---------- Extracted entries

(* ===== verification/TokenBucket.v ===== *)
(** * Token buckets per SAE

    The cost of a request, one bucket, and the map of buckets
    (dkms/src/token_bucket.rs).  The refill is a product of floating-point numbers
    truncated to an integer: the model takes the truncated number of tokens that
    the elapsed time is worth as an argument, and keeps what the code does with it. *)

From Stdlib Require Import ZArith Lia.
From S2P Require Import Prelude Security TransportPool PendingStore.

Definition div_ceil (a b : Z) : Z := (a + b - 1) / b.

Definition compute_cost (size_bytes number num_destination_dkms token_unit_bytes : Z) : Z :=
  let unit := Z.max token_unit_bytes 1 in
  let per_key := div_ceil size_bytes unit in
  sat_mul 64 (sat_mul 64 per_key number) (Z.max num_destination_dkms 1).

Record Bucket := mkBucket { bk_capacity : Z; bk_refill_per_sec : Z; bk_tokens : Z; bk_last : Z }.

Definition bucket_new (now capacity refill_per_sec : Z) : Bucket := mkBucket capacity refill_per_sec capacity now.

Definition refill_inplace (b : Bucket) (now refilled : Z) : Bucket :=
  if 0 <? refilled
  then mkBucket (bk_capacity b) (bk_refill_per_sec b) (Z.min (sat_add 64 (bk_tokens b) refilled) (bk_capacity b)) now
  else b.

Definition bucket_try_consume (b : Bucket) (now refilled n : Z) : Bucket * option Z :=
  let b := refill_inplace b now refilled in
  if n <=? bk_tokens b
  then (mkBucket (bk_capacity b) (bk_refill_per_sec b) (bk_tokens b - n) (bk_last b), None)
  else (b, Some (bk_tokens b)).

Definition bucket_refund (b : Bucket) (n : Z) : Bucket :=
  mkBucket (bk_capacity b) (bk_refill_per_sec b) (Z.min (sat_add 64 (bk_tokens b) n) (bk_capacity b)) (bk_last b).

Record SaeBuckets := mkSb { default_capacity : Z; default_refill : Z; sb_map : gmap SaeId Bucket }.

Definition buckets_new (default_refill default_capacity : Z) : SaeBuckets := mkSb default_capacity default_refill ∅.

Definition ensure (s : SaeBuckets) (now : Z) (sae : SaeId) : SaeBuckets :=
  match sb_map s !! sae with
  | Some _ => s
  | None => mkSb (default_capacity s) (default_refill s)
              (<[sae := bucket_new now (default_capacity s) (default_refill s)]> (sb_map s))
  end.

Definition set_limits (s : SaeBuckets) (now : Z) (sae : SaeId) (refill_per_sec capacity : Z) : SaeBuckets :=
  mkSb (default_capacity s) (default_refill s) (<[sae := bucket_new now capacity refill_per_sec]> (sb_map s)).

(** [None] when the tokens were there, the tokens available otherwise; the lookup
    after [ensure] cannot fail. *)
Definition try_consume (s : SaeBuckets) (now refilled : Z) (sae : SaeId) (n : Z) : SaeBuckets * option Z :=
  let s := ensure s now sae in
  match sb_map s !! sae with
  | None => (s, Some 0)
  | Some b =>
      let '(b, r) := bucket_try_consume b now refilled n in
      (mkSb (default_capacity s) (default_refill s) (<[sae := b]> (sb_map s)), r)
  end.

Definition refund (s : SaeBuckets) (sae : SaeId) (n : Z) : SaeBuckets :=
  match sb_map s !! sae with
  | None => s
  | Some b => mkSb (default_capacity s) (default_refill s) (<[sae := bucket_refund b n]> (sb_map s))
  end.

(** ** What holds *)

Definition wf_bucket (b : Bucket) : Prop := 0 <= bk_tokens b <= bk_capacity b /\ bk_capacity b <= u_max 64.

Lemma div_ceil_spec a b : 0 <= a -> 0 < b -> b * (div_ceil a b - 1) < a <= b * div_ceil a b.
Proof.
  intros Ha Hb. unfold div_ceil. pose proof (Z.div_mod (a + b - 1) b ltac:(lia)).
  pose proof (Z.mod_pos_bound (a + b - 1) b Hb). nia.
Qed.

Lemma refill_wf b now n : wf_bucket b -> wf_bucket (refill_inplace b now n).
Proof.
  unfold wf_bucket, refill_inplace, sat_add, u_max. intros H.
  destruct (Z.ltb_spec 0 n); cbn; lia.
Qed.

(** One operation on a bucket. *)
Inductive bk_op := BConsume (now refilled n : Z) | BRefund (n : Z).

Record bk_log := mkBl { bl_b : Bucket; bl_consumed : Z; bl_refunded : Z; bl_refilled : Z }.

Definition bk_step (l : bk_log) (o : bk_op) : bk_log :=
  match o with
  | BConsume now refilled n =>
      let '(b, r) := bucket_try_consume (bl_b l) now refilled n in
      mkBl b (match r with None => bl_consumed l + n | Some _ => bl_consumed l end) (bl_refunded l)
        (bl_refilled l + Z.max 0 refilled)
  | BRefund n => mkBl (bucket_refund (bl_b l) n) (bl_consumed l) (bl_refunded l + n) (bl_refilled l)
  end.

Definition bk_run (b : Bucket) (ops : list bk_op) : bk_log := fold_left bk_step ops (mkBl b 0 0 0).

(** A bucket bounds what its SAE gets.  Over any sequence of requests and
    refunds the tokens stay within the capacity, and what was granted, less what
    was refunded, never exceeds the tokens there were at the start plus what the
    elapsed time was worth; a request is refused exactly when the refilled bucket
    holds less than it asks. *)
Theorem bucket_bounds_spending (b : Bucket) (ops : list bk_op)
  (Hb : wf_bucket b)
  (Hops : Forall (fun o => match o with BConsume _ _ n => 0 <= n | BRefund n => 0 <= n end) ops) :
  let l := bk_run b ops in
  wf_bucket (bl_b l)
  /\ bl_consumed l - bl_refunded l <= bk_tokens b + bl_refilled l
  /\ forall now refilled n, 0 <= n ->
       (is_Some (snd (bucket_try_consume (bl_b l) now refilled n))
        <-> bk_tokens (refill_inplace (bl_b l) now refilled) < n).
Proof.
  cbv zeta. assert (H : wf_bucket (bl_b (bk_run b ops))
    /\ bl_consumed (bk_run b ops) + bk_tokens (bl_b (bk_run b ops))
       <= bk_tokens b + bl_refilled (bk_run b ops) + bl_refunded (bk_run b ops)).
  { unfold bk_run. induction ops as [|o ops IH] using rev_ind; [cbn; split; [done|lia]|].
    apply Forall_app in Hops as [Hops Ho]. apply Forall_cons in Ho as [Ho _]. destruct (IH Hops) as [Hw Hs].
    rewrite fold_snoc. set (l := fold_left _ _ _) in *. clearbody l. destruct o as [now r n|n]; cbn [bk_step]; cbv beta iota in Ho.
    - unfold bucket_try_consume. pose proof (refill_wf (bl_b l) now r Hw) as Hrw.
      assert (Hr : bk_tokens (refill_inplace (bl_b l) now r) <= bk_tokens (bl_b l) + Z.max 0 r).
      { unfold refill_inplace, sat_add. destruct (Z.ltb_spec 0 r); cbn; lia. }
      destruct (Z.leb_spec n (bk_tokens (refill_inplace (bl_b l) now r)));
        cbn [bl_b bl_consumed bl_refunded bl_refilled bk_tokens bk_capacity]; unfold wf_bucket in *;
        cbn [bk_tokens bk_capacity]; lia.
    - unfold wf_bucket, bucket_refund, sat_add in *.
      cbn [bl_b bl_consumed bl_refunded bl_refilled bk_tokens bk_capacity]. lia. }
  destruct H as [Hw Hs]. split_and!; [done|unfold wf_bucket in Hw; lia|].
  intros now r n Hn. unfold bucket_try_consume. destruct (Z.leb_spec n (bk_tokens (refill_inplace (bl_b (bk_run b ops)) now r))); cbn.
  - split; [by intros [? ?]|lia].
  - split; [lia|by eexists].
Qed.

Lemma bucket_bounds_spending_witness :
  let l := bk_run (bucket_new 0 10 4) [BConsume 0 0 10; BConsume 5 2 3; BRefund 4; BConsume 6 0 3] in
  bl_consumed l = 13 /\ wf_bucket (bl_b l).
Proof.
  cbv zeta. split; [reflexivity|].
  apply (bucket_bounds_spending (bucket_new 0 10 4) [BConsume 0 0 10; BConsume 5 2 3; BRefund 4; BConsume 6 0 3]).
  - vm_compute. intuition discriminate.
  - repeat apply Forall_cons_2; try apply Forall_nil_2; vm_compute; discriminate.
Defined.

(** Refunding what a request took leaves the bucket as the refill left it. *)
Lemma consume_refund b now r n b' :
  wf_bucket b -> 0 <= n -> bucket_try_consume b now r n = (b', None) ->
  bucket_refund b' n = refill_inplace b now r.
Proof.
  intros Hb Hn. unfold bucket_try_consume. pose proof (refill_wf b now r Hb) as [H1 H2].
  destruct (Z.leb_spec n (bk_tokens (refill_inplace b now r))); [|done]. intros [= <-].
  unfold bucket_refund, sat_add. cbn. destruct (refill_inplace b now r) as [c rs t la]; cbn in *.
  f_equal; unfold u_max in *; lia.
Qed.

--------------------

Instructions for the task =
Please write out, exactly as they appear above, only the lines in the stretch from the line with "Some _ => s" through the line with "after [ensure] cannot fail. *)".

Result =
  | Some _ => s
  | None => mkSb (default_capacity s) (default_refill s)
              (<[sae := bucket_new now (default_capacity s) (default_refill s)]> (sb_map s))
  end.

Definition set_limits (s : SaeBuckets) (now : Z) (sae : SaeId) (refill_per_sec capacity : Z) : SaeBuckets :=
  mkSb (default_capacity s) (default_refill s) (<[sae := bucket_new now capacity refill_per_sec]> (sb_map s)).

(** [None] when the tokens were there, the tokens available otherwise; the lookup
    after [ensure] cannot fail. *)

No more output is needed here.